Multiple indicators point to uptrend in S&P 500
THE S&P 500 has seen a strong rally since the start of November, rebounding from a pullback close to the 4,100 level. The release of weaker-than-expected US CPI figures last week further boosted risk-on sentiment following tumbling treasury yields as traders bolstered bets that the Fed’s aggressive interest rate hiking cycle is over. The benign inflation report showed the pace of inflation moderating further in October, with month-on-month inflation flat and the year-on-year reading up 3.2 per cent, against consensus estimates of 0.1 per cent and 3.3 per cent, respectively. In addition, the market found relief in the passing of a temporary spending bill by the US House of Representatives. This bill, enjoying broad support from both Democratic and Republican lawmakers, extends government funding through mid-January, averting a government shutdown.
From a technical perspective, there are multiple bullish signals for the S&P 500. Firstly, the index has broken out of the downtrend channel and rallied above the major 4,380 horizontal resistance level in mid-October. Secondly, the index broke above the 61.8 per cent Fibonacci retracement level at 4,415, drawn using the swing high of 4,607 in July to the swing low of 4103 in October.
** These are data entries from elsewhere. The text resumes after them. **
(** X7. Reconciling is idempotent: running [safe_initialize_answers] a
    second time for the same section and questions changes nothing, whether
    the first run rebuilt the ledger, created it, found it in order or
    raised. *)
Theorem reconcile_is_idempotent (section : string) (questions : pyval)
    (st : ResumeBuilderState) :
  (safe_initialize_answers section questions ;;
   safe_initialize_answers section questions) st
  = safe_initialize_answers section questions st.
Proof.
  unfold bind. destruct (Py.len questions) as [n|] eqn:Hn.
  - rewrite (safe_initialize_answers_spec st section questions n Hn).
    fold (rebuilt n section st). fold (reconciled n section st).
    rewrite (safe_initialize_answers_spec _ section questions n Hn).
    fold (rebuilt n section (reconciled n section st)).
    fold (reconciled n section (reconciled n section st)).
    now rewrite reconciled_twice.
  - now rewrite (safe_initialize_answers_raises st section questions Hn).
Qed.

(** ** General chat *)

Lemma dict_keys_set_in {V : Type} (k k0 : string) (v : V) (d : pydict V) :
  In k0 (Dict.keys (Dict.set k v d)) -> k0 = k \/ In k0 (Dict.keys d).
Proof.
  induction d as [|[k' v'] d IH]; simpl.
  - intros [<-|[]]. now left.
  - destruct (String.eqb k k') eqn:E; simpl.
    + intros [<-|H]; [right; now left | right; now right].
    + intros [<-|H]; [right; now left |].
      destruct (IH H) as [->|H']; [now left | right; now right].
Qed.

Lemma dict_keys_set_fresh {V : Type} (k : string) (v : V) (d : pydict V) :
  ~ In k (Dict.keys d) -> Dict.keys (Dict.set k v d) = Dict.keys d ++ [k].
Proof.
  induction d as [|[k' v'] d IH]; simpl; [reflexivity |].
  intros H. destruct (String.eqb_spec k k') as [->|Hne]; [exfalso; apply H; now left |].
  simpl. f_equal. apply IH. intros Hin. apply H. now right.
Qed.

Lemma dict_get_none {V : Type} (k : string) (d : pydict V) :
  ~ In k (Dict.keys d) -> Dict.get k d = None.
Proof.
  induction d as [|[k' v'] d IH]; simpl; [reflexivity |].
  intros H. destruct (String.eqb_spec k k') as [->|Hne]; [exfalso; apply H; now left |].
  apply IH. intros Hin. apply H. now right.
Qed.

Lemma dict_get_in {V : Type} (k : string) (d : pydict V) (v : V) :
  Dict.get k d = Some v -> In k (Dict.keys d).
Proof.
  induction d as [|[k' v'] d IH]; simpl; [discriminate |].
  destruct (String.eqb_spec k k') as [->|Hne]; [now left | right; now apply IH].
Qed.

Lemma compact_keys (sections : pydict (pydict pyval)) :
  forall acc c, compact_sections_of sections acc = Ok c ->
    forall k, In k (Dict.keys c) -> In k (Dict.keys acc) \/ In k (Dict.keys sections).
Proof.
  induction sections as [|[s data] rest IH]; intros acc c H k Hk; simpl in H.
  - injection H as <-. now left.
  - destruct (Py.slice2 _) as [first_two|]; [|discriminate].
    destruct (IH _ _ H k Hk) as [Hin|Hin]; [|right; now right].
    destruct (dict_keys_set_in _ _ _ _ Hin) as [->|Hacc];
      [right; now left | now left].
Qed.

Lemma compact_error (sections : pydict (pydict pyval)) :
  forall acc e, compact_sections_of sections acc = Err e ->
    exists entry,
      In entry sections /\ ~ sliceable entry
      /\ e = slice_fault (missing_of (snd entry)).
Proof.
  induction sections as [|[s data] rest IH]; intros acc e H; simpl in H; [discriminate |].
  destruct (Py.slice2 _) as [first_two|] eqn:E.
  - destruct (IH _ _ H) as (entry & Hin & Hno & ->).
    exists entry. split; [now right | now split].
  - injection H as <-. exists (s, data). split; [now left |].
    split; [|reflexivity]. intros Hs. now apply Hs.
Qed.

Lemma compact_built (sections : pydict (pydict pyval)) :
  Forall sliceable sections ->
  forall acc, exists c, compact_sections_of sections acc = Ok c.
Proof.
  induction 1 as [|[s data] rest Hs _ IH]; intros acc; simpl; [now exists acc |].
  unfold sliceable, missing_of in Hs. simpl in Hs.
  destruct (Py.slice2 _) as [first_two|]; [apply IH | contradiction].
Qed.
(** The result that [createIssues] records for the item requested as
    the [k]-th of the run. *)
Definition result_at (octokit : IssueCreator.Octokit) (owner repo : string)
    (options : IssueCreator.IssueOptions) (k : nat)
    (item : IssueCreator.Item.t) : IssueCreator.IssueCreationResult :=
  match IssueCreator.issues_create octokit k
          (IssueCreator.create_params owner repo options item) with
  | IssueCreator.Done data =>
      {| IssueCreator.success := true;
         IssueCreator.issue :=
           Some {| IssueCreator.number := IssueCreator.IssueData.number data;
                   IssueCreator.url := IssueCreator.IssueData.html_url data;
                   IssueCreator.title := IssueCreator.IssueData.title data |};
         IssueCreator.error := None;
         IssueCreator.filePath := IssueCreator.Item.filePath item |}
  | IssueCreator.Raise e =>
      {| IssueCreator.success := false;
         IssueCreator.issue := None;
         IssueCreator.error := Some (IssueCreator.message e);
         IssueCreator.filePath := IssueCreator.Item.filePath item |}
  end.

(** The items of a list with the rank of their request, from [k] on. *)
Fixpoint ranked {A : Type} (k : nat) (l : list A) : list (nat * A) :=
  match l with
  | [] => []
  | x :: l' => (k, x) :: ranked (S k) l'
  end.

(** A client that accepts the first request and refuses the next ones. *)
Definition octokit_one_then_fail : IssueCreator.Octokit :=
  {| IssueCreator.issues_create := fun k params =>
       match k with
       | O => IssueCreator.Done
                {| IssueCreator.IssueData.number := 17;
                   IssueCreator.IssueData.html_url :=
                     "https://github.com/test-org/test-repo/issues/17";
                   IssueCreator.IssueData.title :=
                     IssueCreator.CreateParams.title params |}
       | S _ => IssueCreator.Raise
                  {| IssueCreator.name := "HttpError";
                     IssueCreator.message := "Validation Failed" |}
       end;
     IssueCreator.issues_listMilestones := fun _ _ =>
       IssueCreator.Done
         [ {| IssueCreator.Milestone.number := 3;
              IssueCreator.Milestone.title := "Release 1.0" |};
           {| IssueCreator.Milestone.number := 5;
              IssueCreator.Milestone.title := "Backlog" |} ] |}.

Definition github_test : IssueCreator.GitHub :=
  {| IssueCreator.getOctokit := fun token =>
       if String.eqb token ""
       then IssueCreator.Raise
              {| IssueCreator.name := "Error";
                 IssueCreator.message :=
                   "Parameter token or opts.auth is required" |}
       else IssueCreator.Done octokit_one_then_fail;
     IssueCreator.context_repo := IssueCreator.Done ("test-org", "test-repo") |}.

Definition sample_items : list IssueCreator.Item.t :=
  [ {| IssueCreator.Item.rendered :=
         {| TemplateRenderer.title := "Specification Change: a.md";
            TemplateRenderer.body := "body a" |};
       IssueCreator.Item.filePath := "docs/a.md" |};
    {| IssueCreator.Item.rendered :=
         {| TemplateRenderer.title := "Specification Change: b.md";
            TemplateRenderer.body := "body b" |};
       IssueCreator.Item.filePath := "docs/b.md" |} ].

Definition sample_issue_options : IssueCreator.IssueOptions :=
  {| IssueCreator.labels := ["spec-change"];
     IssueCreator.assignees := [];
     IssueCreator.milestone := Some 0%Z |}.

(** * src/index.ts: the context of a run *)

Module Index.
Import Js.

Module PullRequest.
(** [github.context.payload.pull_request], by the two fields read. *)
Record t : Type := {
  number : option Z;
  title : option string
}.
End PullRequest.

(** [github.context], by the fields that [buildContextFromEnvironment]
    reads; a field that the runner did not provide is undefined. *)
Record Context : Type := {
  sha : option string;
  ref : option string;
  eventName : option string;
  pull_request : option PullRequest.t
}.

(** [s.replace(pattern, '')] for a text pattern that is not empty: the
    first occurrence of the pattern is removed. *)
Fixpoint drop (n : nat) (s : string) : string :=
  match n, s with
  | O, _ => s
  | S n', String _ s' => drop n' s'
  | S _, EmptyString => EmptyString
  end.

Fixpoint remove_first (pattern s : string) : string :=
  if String.prefix pattern s then drop (String.length pattern) s
  else match s with
       | EmptyString => EmptyString
       | String c s' => String c (remove_first pattern s')
       end.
Thirdly, several breakaway gaps were formed in the current rally which indicates strong bullish momentum and a likely continuation of the uptrend. Finally, the Moving Average Convergence Divergence technical indicator confirmed the index’s strength with a bullish crossover recently. It formed a higher high following a bullish divergence, which signalled decreasing bearish momentum, as the indicator held its recent lows in October while the S&P 500 made a lower low.
Looking ahead, the S&P 500 possesses strong bullish momentum to continue its upward trajectory after ending a three-month pullback spanning August to October. There is potential for a retest of this year’s high of 4,600. Sentiment indicators, such as the American Association of Individual Investors (AAII) investor sentiment survey and Volatility Index (VIX), also reflect bullish sentiment, creating ideal conditions for sustained equity market strength. The AAII bull-bear spread has posted its biggest weekly gain, rising from -26 to 15.4, since 2009. This implies a growing portion of investors who were previously bearish turning bullish. In addition, the VIX is currently hovering around 14, which generally corresponds to more stable and less stressful periods in the market.